_Prompt_: Tally the lines in the entries below where the string "PersonalizedReviewRequired" occurs. Reply with the total alone.

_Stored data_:
● ● ● ● ●

(** * Return eligibility rules of the e-commerce assistant

    A shallow embedding of [src/tools.py] (class [Tools]): the order table
    built by [__init__], and the three tool methods
    [evaluate_return_eligibility], [search_customer_orders] and
    [initiate_return_request].

    Modelling conventions.
    - A Python [str] is a [string] (its UTF-8 bytes).  The methods
      [upper], [lower] and [strip] are modelled on the ASCII range;
      bytes outside it are left untouched.
    - A [DataFrame] is the list of its rows, in storage order.  Numeric cells
      ([price], [quantity]) are integers.
    - A calendar date is its proleptic Gregorian ordinal
      ([datetime.date.toordinal]); a pandas [Timestamp] is a date together
      with a time of day.
    - What a method reads or changes outside its arguments (the table held by
      [self], the system clock, the SMTP server) lives in a [World] that is
      threaded through a small state-and-exception monad.
    - Each tool returns an f-string.  A returned message is modelled by a
      constructor holding the interpolated values; [render] functions give
      the text back as literal fragments and formatted fields. *)

From Stdlib Require Import String Ascii List ZArith NArith Lia Bool.
Import ListNotations.
Local Open Scope Z_scope.
Local Open Scope string_scope.

(** ** Python string methods, on the ASCII range *)

Module PyStr.

(** [str.isspace] for one character: TAB, LF, VT, FF, CR, the four
    separators FS, GS, RS, US and the space. *)
Definition isspace (c : ascii) : bool :=
  let n := N_of_ascii c in
  (((9 <=? n) && (n <=? 13)) || ((28 <=? n) && (n <=? 32)))%N.

Definition islower (c : ascii) : bool :=
  let n := N_of_ascii c in ((97 <=? n) && (n <=? 122))%N.

Definition isupper (c : ascii) : bool :=
  let n := N_of_ascii c in ((65 <=? n) && (n <=? 90))%N.

Definition upper_char (c : ascii) : ascii :=
  if islower c then ascii_of_N (N_of_ascii c - 32) else c.

Definition lower_char (c : ascii) : ascii :=
  if isupper c then ascii_of_N (N_of_ascii c + 32) else c.

(** [s.upper()] *)
Fixpoint upper (s : string) : string :=
  match s with
  | EmptyString => EmptyString
  | String c s' => String (upper_char c) (upper s')
  end.

(** [s.lower()] *)
Fixpoint lower (s : string) : string :=
  match s with
  | EmptyString => EmptyString
  | String c s' => String (lower_char c) (lower s')
  end.

(** [s.lstrip()] *)
Fixpoint lstrip (s : string) : string :=
  match s with
  | EmptyString => EmptyString
  | String c s' => if isspace c then lstrip s' else s
  end.

(** [s.rstrip()] *)
Fixpoint rstrip (s : string) : string :=
  match s with
  | EmptyString => EmptyString
  | String c s' =>
      match rstrip s' with
      | EmptyString => if isspace c then EmptyString else String c EmptyString
      | t => String c t
      end
  end.

(** [s.strip()] *)
Definition strip (s : string) : string := rstrip (lstrip s).

(** [x in xs] for a list of strings. *)
Definition contains (xs : list string) (x : string) : bool :=
  existsb (String.eqb x) xs.

End PyStr.

(** ** Dates *)

(** [datetime.date], as its ordinal. *)
Definition date := Z.

(** [pandas.Timestamp]: a calendar date and the nanoseconds elapsed since
    midnight of that date. *)
Record Timestamp := mkTimestamp {
  ts_date : date;
  ts_time : Z
}.

(** [ts.date()] *)
Definition Timestamp_date (ts : Timestamp) : date := ts_date ts.

(** [(a - b).days] for two dates. *)
Definition days_between (a b : date) : Z := a - b.

(** ** The order table *)

(** One row of the frame handed to [Tools.__init__]. *)
Record RawRow := mkRawRow {
  raw_order_id : string;
  raw_customer_id : string;
  raw_product : string;
  raw_category : string;
  raw_price : Z;
  raw_quantity : Z;
  raw_order_date : string;
  raw_payment_method : string;
  raw_estado : string
}.

(** One row of [self.df]; [Pedido.estado pedido] is [pedido["estado"]]. *)
Module Pedido.
Record row := mk {
  order_id : string;
  customer_id : string;
  product : string;
  category : string;
  price : Z;
  quantity : Z;
  order_date : Timestamp;
  payment_method : string;
  estado : string
}.
End Pedido.

Definition OrderRecord := Pedido.row.

Definition DataFrame := list OrderRecord.

(** [df[df[col] == value]]: the rows whose cell equals [value], in storage
    order. *)
Definition select (col : OrderRecord -> string) (value : string)
    (df : DataFrame) : DataFrame :=
  filter (fun row => String.eqb (col row) value) df.

Section Load.

(** [pd.to_datetime] on one cell; [None] when the cell does not parse. *)
Variable to_datetime : string -> option Timestamp.

Definition init_row (row : RawRow) : option OrderRecord :=
  match to_datetime (raw_order_date row) with
  | None => None
  | Some ts =>
      Some {| Pedido.order_id := raw_order_id row;
              Pedido.customer_id := raw_customer_id row;
              Pedido.product := PyStr.strip (PyStr.lower (raw_product row));
              Pedido.category := PyStr.strip (PyStr.lower (raw_category row));
              Pedido.price := raw_price row;
              Pedido.quantity := raw_quantity row;
              Pedido.order_date := ts;
              Pedido.payment_method := raw_payment_method row;
              Pedido.estado := PyStr.strip (PyStr.lower (raw_estado row)) |}
  end.

(** [Tools.__init__]: the table kept in [self.df], or [None] when
    [pd.to_datetime] raises. *)
Fixpoint Tools_init (pedidos_df : list RawRow) : option DataFrame :=
  match pedidos_df with
  | [] => Some []
  | row :: rest =>
      match init_row row, Tools_init rest with
      | Some r, Some df => Some (r :: df)
      | _, _ => None
      end
  end.

End Load.

(** ** The world around a call *)

(** The message built by [initiate_return_request]: the recipient and the
    values interpolated into the subject and the HTML body. *)
Record Email := mkEmail {
  msg_to : string;
  msg_order_id : string;
  msg_product : string;     (* shown title-cased *)
  msg_quantity : Z;
  msg_total : Z;
  msg_order_date : date;
  msg_reason : string
}.

(** Python exceptions, by the handler that catches them. *)
Inductive exn : Type :=
| SMTPAuthenticationError
| Exception (str_e : string)   (* any other subclass of [Exception] *)
| BaseException.               (* [KeyboardInterrupt], [SystemExit], ... *)

Inductive outcome (A : Type) : Type :=
| Returned (a : A)
| Raised (e : exn).
Arguments Returned {A} a.
Arguments Raised {A} e.

Record World := mkWorld {
  self_df : DataFrame;                 (* the attribute [self.df] *)
  clock : date;                        (* what [datetime.date.today()] gives *)
  clock_reads : nat;                   (* calls of [datetime.date.today()] *)
  smtp_server : Email -> option exn;   (* [None]: the message is delivered *)
  outbox : list Email                  (* messages handed to SMTP, latest first *)
}.

(** State and exceptions. *)
Definition M (A : Type) : Type := World -> outcome A * World.

Definition ret {A} (a : A) : M A := fun w => (Returned a, w).

Definition bind {A B} (m : M A) (k : A -> M B) : M B :=
  fun w =>
    match m w with
    | (Returned a, w') => k a w'
    | (Raised e, w') => (Raised e, w')
    end.

Notation "x <- m ;; k" := (bind m (fun x => k))
  (at level 61, m at next level, right associativity).

(** [try: body except ...: handler]; a handler answering [None] does not
    catch the exception. *)
Definition try_except {A} (body : M A) (handler : exn -> option (M A)) : M A :=
  fun w =>
    match body w with
    | (Raised e, w') =>
        match handler e with
        | Some h => h w'
        | None => (Raised e, w')
        end
    | done => done
    end.

(** [self.df] *)
Definition get_df : M DataFrame := fun w => (Returned (self_df w), w).

(** [datetime.date.today()] *)
Definition date_today : M date :=
  fun w =>
    (Returned (clock w),
     {| self_df := self_df w; clock := clock w;
        clock_reads := S (clock_reads w);
        smtp_server := smtp_server w; outbox := outbox w |}).

(** The [with smtplib.SMTP_SSL(...)] block: connect, log in, send. *)
Definition smtp_send (msg : Email) : M unit :=
  fun w =>
    let w' := {| self_df := self_df w; clock := clock w;
                 clock_reads := clock_reads w;
                 smtp_server := smtp_server w; outbox := msg :: outbox w |} in
    match smtp_server w msg with
    | None => (Returned tt, w')
    | Some e => (Raised e, w')
    end.

(** [for x in xs: body], collecting what each round produces. *)
Fixpoint for_each {A B} (xs : list A) (body : A -> M B) : M (list B) :=
  match xs with
  | [] => ret []
  | x :: rest =>
      y <- body x ;;
      ys <- for_each rest body ;;
      ret (y :: ys)
  end.

(** ** Messages *)

(** An f-string: literal text and formatted fields.  In literal text the
    two characters \n stand for a line break. *)
Inductive Piece : Type :=
| Lit (text : string)
| Str (value : string)      (* {value} *)
| Int (value : Z)           (* {value} *)
| Money (value : Z)         (* {value:,.0f} *)
| Day (value : date).       (* {value}, a date *)

Definition Message := list Piece.

(** What [evaluate_return_eligibility] returns, one constructor for each
    [return]. *)
Inductive Verdict : Type :=
| NotFound (order_id : string)
| AlreadyReturned (order_id : string)
| NotShipped (order_id : string)
| InTransit (order_id : string)
| CategoryExcluded (product categoria : string)
| WindowExpired (days_since_order : Z) (order_date : date)
| PersonalizedReviewRequired (product : string) (days_since_order : Z)
| CashPaymentReviewRequired (order_id product : string) (days_since_order : Z)
| Eligible (order_id product : string) (days_since_order : Z)
    (payment_method : string) (total : Z).

Definition render_verdict (v : Verdict) : Message :=
  match v with
  | NotFound oid =>
      [Lit "❌ No se encontró el pedido "; Str oid; Lit " en el sistema."]
  | AlreadyReturned oid =>
      [Lit "❌ El pedido "; Str oid; Lit " ya fue devuelto anteriormente."]
  | NotShipped oid =>
      [Lit "⚠️ El pedido "; Str oid;
       Lit " aún no ha sido enviado. Puedes cancelarlo sin iniciar una devolución."]
  | InTransit oid =>
      [Lit "⚠️ El pedido "; Str oid;
       Lit " está en tránsito. Espera a recibirlo para iniciar una devolución si es necesario."]
  | CategoryExcluded prod cat =>
      [Lit "❌ El producto '"; Str prod; Lit "' pertenece a la categoría '";
       Str cat; Lit "', que no admite devoluciones por política de la tienda."]
  | WindowExpired days od =>
      [Lit "❌ Han pasado "; Int days; Lit " días desde la compra (fecha: ";
       Day od; Lit "). Solo se admiten devoluciones dentro de 30 días."]
  | PersonalizedReviewRequired prod days =>
      [Lit "⚠️ El producto '"; Str prod;
       Lit "' es personalizado. La devolución requiere revisión manual del equipo. Tiempo desde compra: ";
       Int days; Lit " días."]
  | CashPaymentReviewRequired oid prod days =>
      [Lit "✅ Pedido "; Str oid;
       Lit " elegible para devolución, pero requiere revisión manual por haber sido pagado en efectivo. Producto: '";
       Str prod; Lit "'. Tiempo desde compra: "; Int days; Lit " días."]
  | Eligible oid prod days pay total =>
      [Lit "✅ El pedido "; Str oid; Lit " con producto '"; Str prod;
       Lit "' es elegible para devolución. Tiempo desde compra: "; Int days;
       Lit " días. Método de pago: "; Str pay;
       Lit ". Total a reembolsar: $"; Money total; Lit " COP."]
  end.

(** One bullet of the customer report. *)
Record OrderSummary := mkSummary {
  sum_order_id : string;
  sum_product : string;
  sum_estado : string;
  sum_total : Z;
  sum_order_date : date;
  sum_days_ago : Z
}.

(** What [search_customer_orders] returns. *)
Inductive OrderReport : Type :=
| NoOrders (customer_id : string)
| CustomerOrders (customer_id : string) (summaries : list OrderSummary).

Definition render_summary (s : OrderSummary) : Message :=
  [Lit "• Order ID: "; Str (sum_order_id s);
   Lit "\n  Producto: "; Str (sum_product s);
   Lit "\n  Estado: "; Str (sum_estado s);
   Lit "\n  Total: $"; Money (sum_total s);
   Lit " COP\n  Fecha: "; Day (sum_order_date s);
   Lit " (hace "; Int (sum_days_ago s); Lit " días)\n\n"].

Definition render_report (r : OrderReport) : Message :=
  match r with
  | NoOrders cid =>
      [Lit "❌ No se encontraron pedidos para el cliente "; Str cid; Lit "."]
  | CustomerOrders cid summaries =>
      ([Lit "📦 Pedidos del cliente "; Str cid; Lit ":\n\n"]
         ++ flat_map render_summary summaries)%list
  end.

(** Why [initiate_return_request] refuses an order it has found. *)
Inductive Rejection : Type :=
| InvalidStatus (order_id estado : string)
| NonReturnableCategory (categoria : string)
| OutsideWindow (days_since_order : Z).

● ● ● ● ●

_Answer to this task_: 2